More information and download link of the HAR v2 can be found here (https://www.klima.tu-berlin.de/HARv2).


We combined the HAR v2 data with historical landslide inventories from the Global Landslide Catalog (GLC) (Kirschbaum et al., 2010) and the Global Fatal Landslide Database (GFLD) (Froude and Petley, 2018) to analyze the atmospheric conditions that initialized landslides in Kyrgyzstan and Tajikistan. Objective thresholds for rainfall, snowmelt, as well as the sum of rainfall and snowmelt (rainfall+snowmelt) were defined, such that these thresholds can best separate weather events that triggered landslides from those that did not result in any slope failure. Mean intensity (Imean), maximum intensity (Imax), and the accumulated amount (Q) of weather events were used as predictors. The results show that thresholds defined by rainfall+snowmelt have the best predictive performance (Imean=5.05 mm d-1; Imax=14.05 mm d-1; and Q=15.56 mm). Fig. 2 presents the mean annual exceedance maps derived from these thresholds. The mean annual exceedance is defined as the number of events per year that exceed the defined thresholds. These maps depict the climatic disposition of landslide hazards in Kyrgyzstan and Tajikistan and have added value in landslide susceptibility mapping, since they are derived from weather-scale triggering conditions, and therefore, contain information on extreme processes.

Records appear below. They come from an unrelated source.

(** [User.update({ firstName, lastName, email }, { where: { id } })];
    returns the number of rows affected. *)
Definition update (isEmail : string -> bool) (now : nat) (fn ln em : field)
  (k : nat) : M nat :=
  match validate_update isEmail fn ln em with
  | [] =>
      t <- get_db ;;
      let hit := fun u => u_id u =? k in
      let clash :=
        match em with
        | Str s =>
            existsb hit (users t) &&
            existsb (fun u => negb (hit u) && String.eqb (email u) s) (users t)
        | _ => false
        end in
      if clash then throw (UniqueConstraintError "email")
      else
        put_db (set_users
                  (map (fun u =>
                          if hit u
                          then mkUser (u_id u) (patch fn (firstName u))
                                 (patch ln (lastName u)) (patch em (email u))
                                 (u_createdAt u) now
                          else u) (users t)) t) ;;;
        ret (List.length (filter hit (users t)))
  | vs => throw (ValidationError vs)
  end.

(** [User.destroy({ where: { id } })].  The foreign keys that
    [hasOne]/[hasMany] put on the non-nullable [userId] columns are
    ON DELETE CASCADE, and so are the two keys of the join table. *)
Definition destroy (k : nat) : M nat :=
  t <- get_db ;;
  let gone := filter (fun u => u_id u =? k) (users t) in
  let owned := fun uid => existsb (fun u => u_id u =? uid) gone in
  let gone_posts := filter (fun p => owned (userId p)) (posts t) in
  put_db (mkTables
            (filter (fun u => negb (u_id u =? k)) (users t))
            (filter (fun p => negb (owned (pr_userId p))) (profiles t))
            (filter (fun p => negb (owned (userId p))) (posts t))
            (tags t)
            (filter (fun r => negb (existsb (fun p => p_id p =? postId r) gone_posts))
               (postTags t))) ;;;
  ret (List.length gone).

End User.

(** ** models/profile.js *)
Module Profile.

Definition findOne (uid : nat) : M (option ProfileRow) :=
  fun w => (w, Ok (find (fun p => pr_userId p =? uid) (profiles (db w)))).

(** [Profile.create({ bio, userId })]; [bio] is nullable. *)
Definition create (now : nat) (b : field) (uid : nat) : M ProfileRow :=
  i <- nextval_profiles ;;
  t <- get_db ;;
  let p := mkProfile i (column b) uid now now in
  put_db (set_profiles (profiles t ++ [p]) t) ;;;
  ret p.

(** [Profile.update({ bio }, { where: { userId } })] *)
Definition update (now : nat) (b : field) (uid : nat) : M nat :=
  t <- get_db ;;
  let hit := fun p => pr_userId p =? uid in
  put_db (set_profiles
            (map (fun p =>
                    if hit p
                    then mkProfile (pr_id p) (patch_nullable b (bio p))
                           (pr_userId p) (pr_createdAt p) now
                    else p) (profiles t)) t) ;;;
  ret (List.length (filter hit (profiles t))).

Definition destroy (uid : nat) : M nat :=
  t <- get_db ;;
  let hit := fun p => pr_userId p =? uid in
  put_db (set_profiles (filter (fun p => negb (hit p)) (profiles t)) t) ;;;
  ret (List.length (filter hit (profiles t))).

End Profile.

(** ** models/tag.js *)
Module Tag.

Definition findByPk (k : option nat) : M (option TagRow) :=
  fun w =>
    (w, Ok match k with
           | Some i => find (fun g => t_id g =? i) (tags (db w))
           | None => None
           end).

(** [Tag.create({ name })] *)
Definition create (now : nat) (n : field) : M TagRow :=
  match n with
  | Str s =>
      i <- nextval_tags ;;
      t <- get_db ;;
      let g := mkTag i s now now in
      put_db (set_tags (tags t ++ [g]) t) ;;;
      ret g
  | _ => throw (ValidationError (required "Tag.name" (column n)))
  end.

(** [Tag.update({ name }, { where: { id } })] *)
Definition update (now : nat) (n : field) (k : nat) : M nat :=
  match not_nulled "Tag.name" n with
  | [] =>
      t <- get_db ;;
      let hit := fun g => t_id g =? k in
      put_db (set_tags
                (map (fun g =>
                        if hit g
                        then mkTag (t_id g) (patch n (name g)) (t_createdAt g) now
                        else g) (tags t)) t) ;;;
      ret (List.length (filter hit (tags t)))
  | vs => throw (ValidationError vs)
  end.

(** [Tag.destroy({ where: { id } })], cascading to the join table. *)
Definition destroy (k : nat) : M nat :=
  t <- get_db ;;
  let hit := fun g => t_id g =? k in
  let gone := filter hit (tags t) in
  put_db (set_postTags
            (filter (fun r => negb (existsb (fun g => t_id g =? tagId r) gone))
               (postTags t))
            (set_tags (filter (fun g => negb (hit g)) (tags t)) t)) ;;;
  ret (List.length gone).

(** [Tag.findOrCreate({ where: { name } })], called without a
    [transaction] option: Sequelize opens a transaction of its own for
    the call and commits it before returning, so a row it creates is in
    the committed tables at once.  An element of [tags] that is [null]
    matches no row ([name IS NULL]) and the creation is then refused by
    [allowNull: false].  The result is the pair [instance, created]. *)
Definition findOrCreate (now : nat) (failing : bool) (n : option string)
  : M (TagRow * bool) :=
  query failing
    (t <- get_db ;;
     match n with
     | Some s =>
         match find (fun g => String.eqb (name g) s) (tags t) with
         | Some g => ret (g, false)
         | None => g <- create now (Str s) ;; ret (g, true)
         end
     | None => g <- create now Null ;; ret (g, true)
     end).

End Tag.

(** ** Transactions

    [const transaction = await sequelize.transaction()].  The writes made
    with [{ transaction }] stay pending in the transaction until it is
    committed; a call made without the option works on the committed
    tables directly. *)
Record Txn : Type := mkTxn {
  tx_posts : list PostRow;
  tx_postTags : list PostTagRow
}.

Definition sequelize_transaction : Txn := mkTxn [] [].

(** [transaction.commit()]: the pending rows join the committed tables. *)
Definition commit (tx : Txn) : M unit :=
  t <- get_db ;;
  put_db (set_postTags (postTags t ++ tx_postTags tx)
            (set_posts (posts t ++ tx_posts tx) t)).

(** [transaction.rollback()]: the pending rows are dropped; nothing that
    was written outside the transaction is touched. *)
Definition rollback : M unit := ret tt.

(** ** The Post-Tag association (models/index.js, models/postTag.js) *)

Definition same_pair (a b : PostTagRow) : bool :=
  (postId a =? postId b) && (tagId a =? tagId b).

Definition linked (rows : list PostTagRow) (pid tid : nat) : bool :=
  existsb (fun r => (postId r =? pid) && (tagId r =? tid)) rows.

(** The rows [post.addTags(instances)] sends to [bulkCreate]: one for every
    instance that has no join row with the post among the rows it can
    see. *)
Definition through_rows (now : nat) (visible : list PostTagRow) (pid : nat)
  (instances : list TagRow) : list PostTagRow :=
  map (fun g => mkPostTag pid (t_id g) now now)
    (filter (fun g => negb (linked visible pid (t_id g))) instances).

Fixpoint has_duplicate (rows : list PostTagRow) : bool :=
  match rows with
  | [] => false
  | r :: rest => existsb (same_pair r) rest || has_duplicate rest
  end.

(** The primary key ([postId], [tagId]) refuses an INSERT that repeats a
    pair. *)
Definition pk_violation (visible bulk : list PostTagRow) : bool :=
  existsb (fun r => existsb (same_pair r) visible) bulk || has_duplicate bulk.
Lemma entries_doLog l c :
  entries (doLog l c) =
    if decide (length (entries l) < 500)%nat
    then entries l ++ [entryOf c]
    else drop 1 (entries l ++ [entryOf c]).
Proof.
  unfold doLog, Log, entryOf. simpl. rewrite length_app. simpl.
  case_decide; destruct (Z.ltb_spec 500 (Z.of_nat (length (entries l) + 1)));
    (done || lia).
Qed.

(** The buffer never grows beyond 500 entries once it is within them. *)
Lemma length_entries_doLog l c :
  (length (entries l) ≤ 500 → length (entries (doLog l c)) ≤ 500)%nat.
Proof.
  intros Hl. rewrite entries_doLog.
  case_decide; rewrite ?length_drop, length_app; simpl; lia.
Qed.

(** After any run of calls the buffer holds the last 500 of what was in
    it and what was logged. *)
Lemma entries_logAll cs : ∀ l,
  (length (entries l) ≤ 500)%nat →
  entries (logAll cs l) =
    drop (length (entries l) + length cs - 500)
         (entries l ++ (entryOf <$> cs)).
Proof.
  induction cs as [|c cs IH]; intros l Hl; simpl.
  - rewrite app_nil_r. by replace (_ + 0 - 500)%nat with 0%nat by lia.
  - unfold logAll in *. simpl.
    rewrite IH by by apply length_entries_doLog.
    rewrite entries_doLog. case_decide as Hlt.
    + rewrite length_app, <- app_assoc. simpl. f_equal. lia.
    + destruct (entries l) as [|x es] eqn:Hes; simpl in *; [lia|].
      rewrite !drop_0, length_app, <- app_assoc. simpl.
      replace (length es + 1 + length cs - 500)%nat with (length cs) by lia.
      by replace (length es + S (length cs) - 499)%nat
        with (S (length cs)) by lia.
Qed.

End LoggerFacts.

(** C3.  After N calls of [Log] on a fresh logger the buffer is the last
    [min N 500] entries logged, oldest first.  So for N > 500,
    [GetRecentLogs 0] is exactly the 500 most recent entries in the order
    they were logged and [GetRecentLogs 10] exactly the last 10; for
    [0 < limit <= buffer size] the answer is exactly the [limit] most recent
    entries in that order; for [limit <= 0] or [limit] above the buffer size
    it is the whole buffer. *)
Theorem RecentEntries_after_logging (cs : list LogCall) :
  let l := logAll cs newLogger in
  let logged := entryOf <$> cs in
  let N := length cs in
  entries l = drop (N - 500) logged ∧
  ((500 < N)%nat →
     GetRecentLogs l 0 = drop (N - 500) logged ∧
     length (GetRecentLogs l 0) = 500%nat ∧
     GetRecentLogs l 10 = drop (N - 10) logged ∧
     length (GetRecentLogs l 10) = 10%nat) ∧
  (∀ limit, 0 < limit ≤ Z.of_nat (length (entries l)) →
     GetRecentLogs l limit = drop (N - Z.to_nat limit) logged ∧
     length (GetRecentLogs l limit) = Z.to_nat limit) ∧
  (∀ limit, limit ≤ 0 ∨ Z.of_nat (length (entries l)) < limit →
     GetRecentLogs l limit = entries l).
Proof.
  intros l logged N.
  assert (entries l = drop (N - 500) logged) as Hbuf.
  { subst l. rewrite entries_logAll by (simpl; lia). done. }
  assert (length logged = N) as HN by (subst logged; apply length_fmap).
  assert (length (entries l) = N `min` 500)%nat as Hlen
    by (rewrite Hbuf, length_drop; lia).
  assert (∀ limit, 0 < limit ≤ Z.of_nat (length (entries l)) →
     GetRecentLogs l limit = drop (N - Z.to_nat limit) logged ∧
     length (GetRecentLogs l limit) = Z.to_nat limit) as Hlast.
  { intros limit Hlim. rewrite GetRecentLogs_last by done.
    rewrite length_drop, Hlen. rewrite Hlen in Hlim.
    rewrite Hbuf, drop_drop. split; [f_equal|]; lia. }
  split; [done|]. split; [|split; [done|]].
  - intros Hbig. rewrite GetRecentLogs_all by lia.
    destruct (Hlast 10) as [-> ->]; [lia|].
    rewrite Hlen, <- Hbuf. split_and!; (done || lia).
  - intros limit Hlim. by apply GetRecentLogs_all.
Qed.

(** C7.  Whatever the buffer held and whatever the limit, the last entry
    [GetRecentLogs] returns right after [Log level source message] carries
    that level, that source and the trimmed message (and the clock reading
    of the call). *)
Theorem Log_then_RecentEntries_round_trip
    (now : Time) (level : LogLevel) (source message : string)
    (l : Logger) (limit : Z) :
  last (GetRecentLogs (Log now level source message l) limit) =
    Some (mkLogEntry now level source (TrimSpace message)).
Proof.
  set (e := mkLogEntry now level source (TrimSpace message)).
  assert (∃ pre, entries (Log now level source message l) = pre ++ [e])
    as [pre Hpre].
  { unfold Log. simpl. fold e.
    destruct (Z.ltb_spec 500 (Z.of_nat (length (entries l ++ [e])))) as [Hlt|_].
    - destruct (entries l) as [|x es]; simpl in *; [lia|]. by exists es.
    - by exists (entries l). }
  destruct (GetRecentLogs_suffix (Log now level source message l) limit)
    as (k & Hk & ->).
  rewrite Hpre in *. rewrite length_app in Hk. simpl in Hk.
  destruct Hk as [Hk|Hk]; [|by destruct pre].
  rewrite drop_app_le by lia. apply last_snoc.
Qed.

(** C9.  Every entry [GetLogsBySource] returns has exactly the source asked
    for; with a positive limit it returns at most [limit] entries, and they
    are the last [limit] of the matching entries of the buffer. *)
Theorem EntriesBySource_only_that_source
    (l : Logger) (source : string) (limit : Z) :
  let matching := filter (λ e, Source e = source) (entries l) in
  Forall (λ e, Source e = source) (GetLogsBySource l source limit) ∧
  (0 < limit →
     Z.of_nat (length (GetLogsBySource l source limit)) ≤ limit ∧
     GetLogsBySource l source limit =
       drop (length matching - Z.to_nat limit) matching).
Proof.
  intros matching. unfold GetLogsBySource. fold matching.
  assert (Forall (λ e, Source e = source) matching) as Hall.
  { apply Forall_forall. intros e He.
    by apply list_elem_of_filter in He as [? _]. }
  split.
  - destruct (_ && _); [by apply Forall_drop | done].
  - intros Hpos.
    destruct (Z.ltb_spec 0 limit); [|lia].
    destruct (Z.ltb_spec limit (Z.of_nat (length matching))); simpl.
    + rewrite length_drop. split; [lia | f_equal; lia].
    + split; [lia|].
      by replace (length matching - Z.to_nat limit)%nat with 0%nat by lia.
Qed.

Lemma RecentEntries_after_logging_witness :
  let l := logAll manyCalls newLogger in
  let logged := entryOf <$> manyCalls in
  GetRecentLogs l 0 = drop 100 logged ∧
  GetRecentLogs l 10 = drop 590 logged ∧
  GetRecentLogs l 7 = drop 593 logged ∧
  GetRecentLogs l 501 = entries l.
Proof.
  intros l logged.
  destruct (RecentEntries_after_logging manyCalls)
    as (_ & Hbig & Hlast & Hall).
  destruct Hbig as (H0 & _ & H10 & _); [vm_compute; lia|].
  destruct (Hlast 7) as [H7 _]; [vm_compute; split; congruence|].
  split_and!; [exact H0 | exact H10 | exact H7 |].
  apply Hall. right. vm_compute. reflexivity.
Defined.

Lemma EntriesBySource_only_that_source_witness :
  Forall (λ e, Source e = "server")
         (GetLogsBySource mixedLogger "server" 2) ∧
  Z.of_nat (length (GetLogsBySource mixedLogger "server" 2)) ≤ 2 ∧
  GetLogsBySource mixedLogger "server" 2 =
    [mkLogEntry 4 LogError "server" "bind: address already in use";
     mkLogEntry 5 LogInfo "server" "GET / 200"].
Proof.
  destruct (EntriesBySource_only_that_source mixedLogger "server" 2)
    as [Hsrc Hlim].
  destruct Hlim as [Hlen Heq]; [lia|].
  split_and!; [exact Hsrc | exact Hlen |].
  rewrite Heq. vm_compute. reflexivity.
Defined.

(** ** The port inspector and the supervisor *)

Section SupervisorFacts.

Context `{OSModel}.

Implicit Types (w : World) (m : DashboardModel) (port : Z).

Lemma isPortInUse_unfold port w :
  isPortInUse port w =
    let r := os_run "lsof" (lsofArgs "-i" port) (w_os w) in
    (bool_decide (err (fst r) = None),
     mkWorld (snd r) (w_logger w) (currentServer w)
             (w_trace w ++ [EvRun "lsof" (lsofArgs "-i" port)]) (w_ctxs w)).
Proof.
  unfold isPortInUse, run, bind, sys, emit, ret, lsofArgs. simpl.
  by destruct (os_run _ _ _).
Qed.

Lemma getProcessByPort_unfold port w :
  getProcessByPort port w =
    let r := os_run "lsof" (lsofArgs "-ti" port) (w_os w) in
    (pidOf (fst r),
     mkWorld (snd r) (w_logger w) (currentServer w)
             (w_trace w ++ [EvRun "lsof" (lsofArgs "-ti" port)]) (w_ctxs w)).
Proof.
  unfold getProcessByPort, pidOf, run, bind, sys, emit, ret, lsofArgs. simpl.
  destruct (os_run _ _ _) as [[out [e|]] o]; simpl; [done|].
  case_decide; [done|]. by destruct (Atoi _).
Qed.

Lemma checkServerStatus_unfold m w :
  checkServerStatus m w =
    let p := isPortInUse (Port (server m)) w in
    if fst p then
      let q := getProcessByPort (Port (server m)) (snd p) in
      (mkStatusMsg ServerRunning (fst q) None, snd q)
    else (mkStatusMsg ServerStopped 0 None, snd p).
Proof.
  unfold checkServerStatus, bind, ret.
  destruct (isPortInUse _ w) as [[|] w1]; simpl; [|done].
  by destruct (getProcessByPort _ w1).
Qed.

Lemma startServer_occupied m w :
  fst (isPortInUse (Port (server m)) w) = true →
  startServer m w =
    let q := getProcessByPort (Port (server m))
                              (snd (isPortInUse (Port (server m)) w)) in
    (mkStatusMsg ServerRunning (fst q) None, snd q).
Proof.
  intros Hocc. unfold startServer. unfold bind at 1.
  destruct (isPortInUse _ w) as [b w1]. simpl in *. subst b.
  unfold bind, ret. by destruct (getProcessByPort _ w1).
Qed.

(** The status check says [ServerRunning] exactly when the port is in
    use. *)
Lemma checkServerStatus_Running m w :
  msg_Status (fst (checkServerStatus m w)) = ServerRunning ↔
  fst (isPortInUse (Port (server m)) w) = true.
Proof.
  rewrite checkServerStatus_unfold. simpl.
  destruct (fst (isPortInUse _ w)); simpl; split; (done || congruence).
Qed.

(** All that [startServer] does on a port in use. *)
Lemma startServer_occupied_effects m w :
  fst (isPortInUse (Port (server m)) w) = true →
  let port := Port (server m) in
  let w' := snd (startServer m w) in
  fst (startServer m w) =
    mkStatusMsg ServerRunning
      (fst (getProcessByPort port (snd (isPortInUse port w)))) None ∧
  w_trace w' = w_trace w ++ [EvRun "lsof" (lsofArgs "-i" port);
                             EvRun "lsof" (lsofArgs "-ti" port)] ∧
  currentServer w' = currentServer w ∧
  w_logger w' = w_logger w.
Proof.
  intros Hocc port w'. subst w'.
  rewrite startServer_occupied by done. fold port. simpl.
  rewrite getProcessByPort_unfold, isPortInUse_unfold. simpl.
  by rewrite <- app_assoc.
Qed.

End SupervisorFacts.

(** C8.  If the socket listing gives Go an error, which is what happens
    both when nothing listens on the port and when the listing itself cannot
    be made, [isPortInUse] answers [false] and [getProcessByPort] answers 0.
    Both return a plain value: no error reaches the caller, nothing is
    logged, and the only thing done is the one run of [lsof]. *)
Theorem port_queries_tolerate_failure `{OSModel} (port : Z) (w : World) :
  let listing := fst (os_run "lsof" (lsofArgs "-i" port) (w_os w)) in
  let owners := fst (os_run "lsof" (lsofArgs "-ti" port) (w_os w)) in
  (lookupFailed listing → fst (isPortInUse port w) = false) ∧
  (lookupFailed owners → fst (getProcessByPort port w) = 0) ∧
  w_logger (snd (isPortInUse port w)) = w_logger w ∧
  w_logger (snd (getProcessByPort port w)) = w_logger w ∧
  w_trace (snd (isPortInUse port w)) =
    w_trace w ++ [EvRun "lsof" (lsofArgs "-i" port)] ∧
  w_trace (snd (getProcessByPort port w)) =
    w_trace w ++ [EvRun "lsof" (lsofArgs "-ti" port)].
Proof.
  intros listing owners.
  rewrite isPortInUse_unfold, getProcessByPort_unfold. simpl.
  fold listing owners. split_and!; try done.
  - intros [e He]. rewrite He. done.
  - intros [e He]. unfold pidOf. rewrite He. done.
Qed.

Fig. 2: Mean annual exceedance (number of events per year) of (a) Imean=5.05 mm d-1; (b) Imax=14.05 mm d-1; and (c) Q=15.56 mm for rainfall+snowmelt. Black circles: landslide events from Global Landslide Catalog (GLC) and Global Fatal Landslide Database (GFLD).


  • Wang, X., Tolksdorf, V., Otto, M., & Scherer, D. (2021). WRF‐based dynamical downscaling of ERA5 reanalysis data for High Mountain Asia: Towards a new version of the High Asia Refined analysis. International Journal of Climatology, 41(1), 743-762.
  • Wang, X., Otto, M., & Scherer, D. (2021). Atmospheric triggering conditions and climatic disposition of landslides in Kyrgyzstan and Tajikistan at the beginning of the 21st century. Natural Hazards and Earth System Sciences Discussions, 1-24.


  • Maussion, F., Scherer, D., Finkelnburg, R., Richters, J., Yang, W., & Yao, T. (2011). WRF simulation of a precipitation event over the Tibetan Plateau, China–an assessment using remote sensing and ground observations. Hydrology and Earth System Sciences, 15(6), 1795-1817.
  • Maussion, F., Scherer, D., Mölg, T., Collier, E., Curio, J., & Finkelnburg, R. (2014). Precipitation seasonality and variability over the Tibetan Plateau as resolved by the High Asia Reanalysis. Journal of Climate, 27(5), 1910-1927.
  • Orsolini, Y., Wegmann, M., Dutra, E., Liu, B., Balsamo, G., Yang, K., ... & Arduini, G. (2019). Evaluation of snow depth and snow cover over the Tibetan Plateau in global reanalyses using in situ and satellite remote sensing observations. The Cryosphere, 13(8), 2221-2239.
  • Kirschbaum, D. B., Adler, R., Hong, Y., Hill, S., & Lerner-Lam, A. (2010). A global landslide catalog for hazard applications: method, results, and limitations. Natural Hazards, 52(3), 561-575
  • Froude, M. J., & Petley, D. N. (2018). Global fatal landslide occurrence from 2004 to 2016. Natural Hazards and Earth System Sciences, 18(8), 2161-2181.